Three traditions for producing many ideas fast:

  • Crazy 8s — Google Ventures Sprint method. Codified in Sprint (Knapp et al., 2016).
  • Brainwriting 6-3-5 — Bernd Rohrbach, 1968. German design-method literature.
  • James Webb YoungA Technique for Producing Ideas (1940). 60-page book; canonical advertising-copywriter manual.

When to use

  • Time pressure with a generative goal
  • Group ideation (brainwriting reliably outperforms verbal brainstorming)
  • Quantity-before-quality phase
  • You need to produce many to find the few good ones

Don't use when

  • You don't have material yet (Young's stage 1: gather first)
  • The right answer is rare and you'll know it when you see it (volume can paradoxically miss it)
  • Solo with no time pressure (use deliberative methods instead)

Crazy 8s

  1. Fold a sheet into 8 panels (or use a printed grid).
  2. Set a timer for 8 minutes.
  3. Sketch one idea per panel — eight ideas, one minute each.
  4. Sketch, don't write. Visual format forces concretization.
  5. After timer: pick 1–3 strongest panels.
  6. Group share.

The first 4–5 panels are usually slop; the last 3–4 are where surprises live (the easy ideas have been exhausted).

Brainwriting 6-3-5

Outperforms verbal brainstorming consistently in academic creativity research (Diehl & Stroebe, 1987 + many replications). Verbal brainstorming has well-documented production blocking, evaluation apprehension, and social loafing. Brainwriting eliminates all three.

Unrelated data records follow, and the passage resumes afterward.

(* ===== verification/Python.v ===== *)
(** The parts of the Python language and standard library the program uses:
    string methods over ASCII text ([PyStr]), floats ([PyFloat]) and dates, times and instants
    ([PyTime]).  An instant is a number of microseconds since the Unix epoch in
    UTC, a date a number of days since 1970-01-01, a time of day a number of
    microseconds since midnight.  The project time zone is Asia/Manila, a fixed
    offset of eight hours.  Dates are unbounded: the model has no year 9999. *)
From S2P Require Import Prelude.
From Stdlib Require Import Ascii String SpecFloat.
From stdpp Require Import strings pretty.
Open Scope Z_scope.

(** ** Strings *)
Module PyStr.
Definition to_list := list_ascii_of_string.
Definition of_list := string_of_list_ascii.
Definition code (c : ascii) : Z := Z.of_N (N_of_ascii c).
Definition chr (z : Z) : ascii := ascii_of_N (Z.to_N z).
Definition len (s : string) : Z := Z.of_nat (String.length s).

Definition is_space (c : ascii) : bool :=
  let z := code c in ((9 <=? z) && (z <=? 13)) || ((28 <=? z) && (z <=? 32)).
Definition is_digit (c : ascii) : bool := (48 <=? code c) && (code c <=? 57).
Definition is_upper (c : ascii) : bool := (65 <=? code c) && (code c <=? 90).
Definition is_lower (c : ascii) : bool := (97 <=? code c) && (code c <=? 122).
Definition is_alpha (c : ascii) : bool := is_upper c || is_lower c.
Definition digit_val (c : ascii) : Z := code c - 48.

Definition upper_char (c : ascii) : ascii := if is_lower c then chr (code c - 32) else c.
Definition lower_char (c : ascii) : ascii := if is_upper c then chr (code c + 32) else c.
Definition map_str (f : ascii → ascii) (s : string) : string := of_list (f <$> to_list s).
Definition upper (s : string) : string := map_str upper_char s.
Definition lower (s : string) : string := map_str lower_char s.
(** campus.models.Floor *)
Record Floor := {
  flr_pk : Z;
  flr_building : Z;
  flr_number : Z
}.
#[global] Instance eta_Floor : Eta Floor := λ r, {|
  flr_pk := flr_pk r; flr_building := flr_building r; flr_number := flr_number r
|}.
#[global] Instance pk_Floor : HasPk Floor := flr_pk.

(** campus.models.Room *)
Record Room := {
  room_pk : Z;
  room_floor : Z;
  room_code : string;
  room_name : string;
  room_capacity : Z;
  room_qr_token : string;
  room_manual_code : string;
  room_rotated_at : option Z;
  room_rotated_by : option Z;
  room_out_of_service : bool;
  room_oos_reason : string
}.
#[global] Instance eta_Room : Eta Room := λ r, {|
  room_pk := room_pk r; room_floor := room_floor r; room_code := room_code r;
  room_name := room_name r; room_capacity := room_capacity r; room_qr_token := room_qr_token r;
  room_manual_code := room_manual_code r; room_rotated_at := room_rotated_at r;
  room_rotated_by := room_rotated_by r; room_out_of_service := room_out_of_service r; room_oos_reason := room_oos_reason r
|}.
#[global] Instance pk_Room : HasPk Room := room_pk.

  1. 6 participants, each with a sheet.
  2. Each writes 3 ideas in 5 minutes, in a row at the top.
  3. Papers rotate. Each participant now sees the previous 3 ideas; writes 3 new ones — building or fresh.
  4. Repeat until each sheet has been seen by all 6.
  5. Result: 6 × 6 × 3 = 108 ideas in 30 minutes.

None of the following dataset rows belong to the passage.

(* ===== verification/Effects.v ===== *)
(** Effects: computations over the database that may raise.

    [M A] is a computation from a database to a result or an exception, and a
    database.  A write made before an exception persists, as in autocommit mode;
    [atomic] is [transaction.atomic()], which restores the database of its entry
    when its body raises. The operations
    themselves are in Ops.v. *)
From S2P Require Import Prelude Python Model.
Open Scope Z_scope.

(** ** Exceptions *)
Inductive exn :=
  | ModalityShiftError (msg : string)
  | NoRoomAvailable (reason : string)
  | NoActiveTermError (msg : string)
  | ArchivedTermError (msg : string)
  | MaterializationError (msg : string)
  | TermLifecycleError (msg : string) (blockers warnings : list string)
  | ScheduleConflictError (msg : string)
  | ManualCodeExhausted (msg : string)
  | ImportStagingError (msg : string)
  | CommandError (msg : string)
  | DoesNotExist
  | MultipleObjectsReturned
  | IntegrityError
  | ProtectedError
  | DatabaseError
  | KeyError (k : string)
  | TypeErr
  | AttributeErr
  | ValueErr
  | OverflowErr
  | PermissionDenied
  | OSErr.
#[global] Instance exn_eq_dec : EqDecision exn.
Proof. solve_decision. Defined.

(** ** The state and exception monad *)
Definition M (A : Type) : Type := DB → (exn + A) * DB.

#[global] Instance M_ret : MRet M := λ A a db, (inr a, db).
#[global] Instance M_bind : MBind M := λ A B k m db,
  match m db with
  | (inr a, db') => k a db'
  | (inl e, db') => (inl e, db')
  end.
#[global] Instance M_fmap : FMap M := λ A B f m db,
  match m db with
  | (inr a, db') => (inr (f a), db')
  | (inl e, db') => (inl e, db')
  end.
Definition raise {A} (e : exn) : M A := λ db, (inl e, db).
Definition read {A} (f : DB → A) : M A := λ db, (inr (f db), db).
Definition write (f : DB → DB) : M unit := λ db, (inr (), f db).
Definition atomic {A} (m : M A) : M A := λ db,
  match m db with
  | (inr a, db') => (inr a, db')
  | (inl e, _) => (inl e, db)
  end.
(** [try: m except e: h e], [h] deciding which exceptions it handles. *)
Definition try_with {A} (m : M A) (h : exn → option (M A)) : M A := λ db,
  match m db with
  | (inr a, db') => (inr a, db')
  | (inl e, db') => match h e with Some m' => m' db' | None => (inl e, db') end
  end.
Definition guard_m (b : bool) (e : exn) : M unit := if b then mret () else raise e.
Definition of_option {A} (e : exn) (o : option A) : M A :=
  match o with Some a => mret a | None => raise e end.
Definition when (b : bool) (m : M unit) : M unit := if b then m else mret ().

Fixpoint for_each {A} (l : list A) (f : A → M unit) : M unit :=
  match l with
  | [] => mret ()
  | x :: l' => f x ≫= λ _, for_each l' f
  end.
Fixpoint fold_m {A B} (f : B → A → M B) (b : B) (l : list A) : M B :=
  match l with
  | [] => mret b
  | x :: l' => f b x ≫= λ b', fold_m f b' l'
  end.

Definition run {A} (m : M A) (db : DB) : exn + A := fst (m db).
Definition exec {A} (m : M A) (db : DB) : DB := snd (m db).

(** ** Weakest preconditions

    [wp m Q db]: running [m] in [db] ends in a result and a database that
    satisfy [Q].  The rules below compute it along the code. *)
Definition wp {A} (m : M A) (Q : exn + A → DB → Prop) (db : DB) : Prop :=
  Q (fst (m db)) (snd (m db)).

Section wp.
Context {A B : Type}.
Implicit Types (db : DB).

Lemma wp_ret (a : A) (Q : exn + A → DB → Prop) db : Q (inr a) db → wp (mret a) Q db.
Proof. done. Qed.
Lemma wp_raise e (Q : exn + A → DB → Prop) db : Q (inl e) db → wp (raise e) Q db.
Proof. done. Qed.
Lemma wp_read (f : DB → A) Q db : Q (inr (f db)) db → wp (read f) Q db.
Proof. done. Qed.
Lemma wp_write f (Q : exn + unit → DB → Prop) db : Q (inr ()) (f db) → wp (write f) Q db.
Proof. done. Qed.
Lemma wp_bind (m : M A) (k : A → M B) Q db :
  wp m (λ r db', match r with inl e => Q (inl e) db' | inr a => wp (k a) Q db' end) db →
  wp (m ≫= k) Q db.
Proof. unfold wp, mbind, M_bind. by destruct (m db) as [[e|a] db']. Qed.
Lemma wp_fmap (m : M A) (f : A → B) Q db :
  wp m (λ r db', match r with inl e => Q (inl e) db' | inr a => Q (inr (f a)) db' end) db →
  wp (f <$> m) Q db.
Proof. unfold wp, fmap, M_fmap. by destruct (m db) as [[e|a] db']. Qed.
Lemma wp_atomic (m : M A) Q db :
  wp m (λ r db', match r with inl e => Q (inl e) db | inr a => Q (inr a) db' end) db →
  wp (atomic m) Q db.
Proof. unfold wp, atomic. by destruct (m db) as [[e|a] db']. Qed.
Lemma wp_try (m : M A) h Q db :
  wp m (λ r db', match r with
                 | inl e => match h e with Some m' => wp m' Q db' | None => Q (inl e) db' end
                 | inr a => Q (inr a) db' end) db →
  wp (try_with m h) Q db.
Proof. unfold wp, try_with. destruct (m db) as [[e|a] db']; [|done]. simpl. by destruct (h e). Qed.
Lemma wp_mono (m : M A) (Q Q' : exn + A → DB → Prop) db :
  wp m Q db → (∀ r db', Q r db' → Q' r db') → wp m Q' db.
Proof. unfold wp. auto. Qed.
Lemma wp_and (m : M A) (Q Q' : exn + A → DB → Prop) db :
  wp m Q db → wp m Q' db → wp m (λ r db', Q r db' ∧ Q' r db') db.
Proof. done. Qed.
Lemma wp_guard b e (Q : exn + unit → DB → Prop) db :
  (b = true → Q (inr ()) db) → (b = false → Q (inl e) db) → wp (guard_m b e) Q db.
Proof. unfold wp. destruct b; simpl; eauto. Qed.
Lemma wp_of_option e (o : option A) Q db :
  (∀ a, o = Some a → Q (inr a) db) → (o = None → Q (inl e) db) → wp (of_option e o) Q db.
Proof. unfold wp. destruct o; simpl; eauto. Qed.
Lemma wp_when b (m : M unit) (Q : exn + unit → DB → Prop) db :
  (b = true → wp m Q db) → (b = false → Q (inr ()) db) → wp (when b m) Q db.
Proof. unfold wp. destruct b; simpl; eauto. Qed.

End wp.

Section wp_loops.
Context {A B : Type}.

(** Loops: an invariant over the iterations already done; the body may leave
    the loop by an exception, which [E] then describes. *)
Lemma wp_for_each (l : list A) (f : A → M unit) (I : list A → DB → Prop)
    (E : exn → DB → Prop) db :
  I [] db →
  (∀ done x todo db', l = done ++ x :: todo → I done db' →
     wp (f x) (λ r db'', match r with inl e => E e db'' | inr _ => I (done ++ [x]) db'' end) db') →
  wp (for_each l f) (λ r db', match r with inl e => E e db' | inr _ => I l db' end) db.
Proof.
  intros H0 Hstep.
  enough (∀ todo done db', l = done ++ todo → I done db' →
    wp (for_each todo f) (λ r db'', match r with inl e => E e db'' | inr _ => I l db'' end) db')
    as H by by apply (H l []).
  induction todo as [|x todo IH]; intros done db' Hl HI; simpl.
  - rewrite app_nil_r in Hl. by subst.
  - apply wp_bind. eapply wp_mono; [by eapply Hstep|].
    intros [e|[]] db''; [done|]. apply IH. by rewrite <- app_assoc.
Qed.
Lemma wp_fold_m (l : list A) (f : B → A → M B) (b : B) (I : list A → B → DB → Prop)
    (E : exn → DB → Prop) db :
  I [] b db →
  (∀ done x todo b' db', l = done ++ x :: todo → I done b' db' →
     wp (f b' x) (λ r db'', match r with inl e => E e db'' | inr c => I (done ++ [x]) c db'' end) db') →
  wp (fold_m f b l) (λ r db', match r with inl e => E e db' | inr c => I l c db' end) db.
Proof.
  intros H0 Hstep.
  enough (∀ todo done b' db', l = done ++ todo → I done b' db' →
    wp (fold_m f b' todo) (λ r db'', match r with inl e => E e db'' | inr c => I l c db'' end) db')
    as H by by apply (H l []).
  induction todo as [|x todo IH]; intros done b' db' Hl HI; simpl.
  - rewrite app_nil_r in Hl. by subst.
  - apply wp_bind. eapply wp_mono; [by eapply Hstep|].
    intros [e|c] db''; [done|]. apply IH. by rewrite <- app_assoc.
Qed.
End wp_loops.

Lemma wp_run {A} (m : M A) Q db r db' : wp m Q db → m db = (r, db') → Q r db'.
Proof. unfold wp. intros H Hm. by rewrite Hm in H. Qed.
Lemma wp_intro {A} (m : M A) (Q : exn + A → DB → Prop) db :
  (∀ r db', m db = (r, db') → Q r db') → wp m Q db.
Proof. unfold wp. destruct (m db) as [r db']. intros H. by apply H. Qed.

(** One step of symbolic execution. *)
Ltac wp_step :=
  lazymatch goal with
  | |- wp (mret _) _ _ => apply wp_ret
  | |- wp (raise _) _ _ => apply wp_raise
  | |- wp (read _) _ _ => apply wp_read
  | |- wp (write _) _ _ => apply wp_write
  | |- wp (_ ≫= _) _ _ => apply wp_bind
  | |- wp (_ <$> _) _ _ => apply wp_fmap
  | |- wp (atomic _) _ _ => apply wp_atomic
  | |- wp (try_with _ _) _ _ => apply wp_try
  | |- wp (guard_m _ _) _ _ => apply wp_guard; intros ?
  | |- wp (of_option _ _) _ _ => apply wp_of_option; intros
  | |- wp (when _ _) _ _ => apply wp_when; intros ?
  end; cbv beta iota.
Ltac wp_steps := repeat wp_step.

(** ** Relations preserved by a computation

    [respects R m]: whatever [m] returns, the database before and after are
    related by [R].  For a preorder [R] it follows the structure of the code. *)
Definition respects (R : DB → DB → Prop) {A} (m : M A) : Prop := ∀ db, R db (exec m db).

Create HintDb respects.
Section respects.
Context (R : DB → DB → Prop) `{!PreOrder R}.
Context {A B : Type}.

Lemma respects_ret (a : A) : respects R (mret a).
Proof. intros db. reflexivity. Qed.
Lemma respects_raise e : respects R (raise (A:=A) e).
Proof. intros db. reflexivity. Qed.
Lemma respects_read (f : DB → A) : respects R (read f).
Proof. intros db. reflexivity. Qed.
Lemma respects_bind (m : M A) (k : A → M B) :
  respects R m → (∀ a, respects R (k a)) → respects R (m ≫= k).
Proof.
  intros Hm Hk db. specialize (Hm db). unfold exec, mbind, M_bind in *.
  destruct (m db) as [[e|a] db'] eqn:E; simpl in *; [done|].
  etransitivity; [exact Hm|]. apply (Hk a db').
Qed.
Lemma respects_fmap (m : M A) (f : A → B) : respects R m → respects R (f <$> m).
Proof.
  intros Hm db. specialize (Hm db). unfold exec, fmap, M_fmap in *.
  by destruct (m db) as [[e|a] db'].
Qed.
Lemma respects_atomic (m : M A) : respects R m → respects R (atomic m).
Proof.
  intros Hm db. specialize (Hm db). unfold exec, atomic in *.
  destruct (m db) as [[e|a] db']; simpl in *; [reflexivity|done].
Qed.
Lemma respects_try (m : M A) h :
  respects R m → (∀ e m', h e = Some m' → respects R m') → respects R (try_with m h).
Proof.
  intros Hm Hh db. specialize (Hm db). unfold exec, try_with in *.
  destruct (m db) as [[e|a] db']; simpl in *; [|done].
  destruct (h e) as [m'|] eqn:E; [|done]. etransitivity; [exact Hm|]. apply (Hh _ _ E db').
Qed.
Lemma respects_guard b e : respects R (guard_m b e).
Proof. intros db. destruct b; reflexivity. Qed.
Lemma respects_of_option e (o : option A) : respects R (of_option e o).
Proof. intros db. destruct o; reflexivity. Qed.
Lemma respects_when b (m : M unit) : respects R m → respects R (when b m).
Proof. intros Hm db. destruct b; [apply Hm|reflexivity]. Qed.
Lemma respects_for_each (l : list A) (f : A → M unit) :
  (∀ x, x ∈ l → respects R (f x)) → respects R (for_each l f).
Proof.
  induction l as [|x l IH]; intros H db; [reflexivity|]. simpl.
  unfold exec, mbind, M_bind. pose proof (H x ltac:(left) db) as Hx. unfold exec in Hx.
  destruct (f x db) as [[e|[]] db']; simpl in *; [done|].
  etransitivity; [exact Hx|]. apply IH. intros y Hy. apply H. by right.
Qed.
Lemma respects_fold_m (l : list A) (f : B → A → M B) b :
  (∀ c x, x ∈ l → respects R (f c x)) → respects R (fold_m f b l).
Proof.
  revert b. induction l as [|x l IH]; intros b H db; [reflexivity|]. simpl.
  unfold exec, mbind, M_bind. pose proof (H b x ltac:(left) db) as Hx. unfold exec in Hx.
  destruct (f b x db) as [[e|c] db']; simpl in *; [done|].
  etransitivity; [exact Hx|]. apply IH. intros c' y Hy. apply H. by right.
Qed.
End respects.
#[export] Hint Resolve respects_ret respects_raise respects_read respects_fmap
  respects_atomic respects_guard respects_of_option respects_when : respects.

Lemma wp_any {A} (m : M A) (Q : exn + A → DB → Prop) db : (∀ r db', Q r db') → wp m Q db.
Proof. intros H. apply H. Qed.
Lemma wp_of_respects {A} (R : DB → DB → Prop) (m : M A) db : respects R m → wp m (λ _ db', R db db') db.
Proof. intros H. apply H. Qed.
Lemma wp_of_eq {A} (m : M A) (Q : exn + A → DB → Prop) db r db' : m db = (r, db') → Q r db' → wp m Q db.
Proof. unfold wp. by intros ->. Qed.
Lemma bind_run {A B} (m : M A) (k : A → M B) db a db' :
  m db = (inr a, db') → (m ≫= k) db = k a db'.
Proof. intros H. unfold mbind, M_bind. by rewrite H. Qed.

(** Loops compose: a loop over a concatenation, and a nested loop as one loop. *)
Lemma fold_m_app {A B} (f : B → A → M B) b l1 l2 db :
  fold_m f b (l1 ++ l2) db = (fold_m f b l1 ≫= λ b', fold_m f b' l2) db.
Proof.
  revert b db. induction l1 as [|x l1 IH]; intros b db; [done|]. simpl.
  unfold mbind, M_bind in *. destruct (f b x db) as [[e|b'] db']; [done|]. apply IH.
Qed.
Lemma fold_m_nested {A B C} (f : A → B → C → M B) (g : A → list C) b (l : list A) db :
  fold_m (λ b x, fold_m (f x) b (g x)) b l db =
  fold_m (λ b p, f p.1 b p.2) b (concat ((λ x, pair x <$> g x) <$> l)) db.
Proof.
  assert (∀ x b db, fold_m (λ b p, f p.1 b p.2) b (pair x <$> g x) db = fold_m (f x) b (g x) db)
    as Hin.
  { intros x. induction (g x) as [|y l' IH]; intros b' db'; [done|]. rewrite fmap_cons.
    cbn [fold_m fst snd]. unfold mbind, M_bind. destruct (f x b' y db') as [[e|c] db'']; [done|].
    apply IH. }
  revert b db. induction l as [|x l IH]; intros b db; [done|]. rewrite fmap_cons.
  cbn [concat]. rewrite fold_m_app. cbn [fold_m]. unfold mbind, M_bind. rewrite Hin.
  destruct (fold_m (f x) b (g x) db) as [[e|b'] db']; [done|]. apply IH.
Qed.

(** A loop of checks stops at the first element that fails. *)
Lemma for_each_checks {A} (l : list A) (f : A → M unit) (bad : A → bool) (e : A → exn) db :
  (∀ x, f x db = (if bad x then inl (e x) else inr (), db)) →
  for_each l f db = (match List.find bad l with Some x => inl (e x) | None => inr () end, db).
Proof.
  intros Hf. induction l as [|x l IH]; [done|]. simpl. unfold mbind, M_bind. rewrite Hf.
  destruct (bad x); [done|]. exact IH.
Qed.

James Webb Young — 5 stages

Honest about the temporal structure of idea formation. Most methods assume ideas come on demand; Young's account is that they often don't, and the work is upstream.

  1. Gather material. Specific and general material. Most idea-generators fail here. "Just one more idea about the product, just one more bit of factual material — many a time these have made all the difference."
  2. Mentally digest. Turn the material over. Make tentative partial connections. Don't reach for a final idea.
  3. Drop it. Stop working. Sleep, walk, watch a movie. The unconscious works on it.
  4. The idea arrives. Often during a shower or walk. "It will come to you when you are least expecting it."
  5. Shape and develop. The arriving idea is half-formed. Subject it to actual scrutiny.

The drop stage is non-negotiable. Compressing it back into 1→2→4 produces incomplete ideas.

When to use which

Time availableGroup sizeUse
8 minutesSoloCrazy 8s
8 minutesGroupCrazy 8s + share
30 minutesSoloCrazy 8s + 22 min elaboration
30 minutesGroup of 4–8Brainwriting 6-3-5
1 hourGroupBrainwriting + 30 min affinity diagram
1 daySoloYoung stages 1–3
1 weekSolo or small groupFull Young 5 stages

Anti-slop notes

  • Volume of equal quality is not volume. Eight panels of identical structure is one idea drawn eight times. Force divergence by applying different generative methods to different panels.
  • Don't pad to round numbers. If only 5 of the 8 panels produced anything, surface 5.
  • Surface 1–3 to the user, not all 8 / all 108.
  • Don't conflate volume with depth. Volume is breadth-first; depth comes later with elaboration methods.
  • Respect Young's drop stage. Rushing from gather → idea in one session usually fails.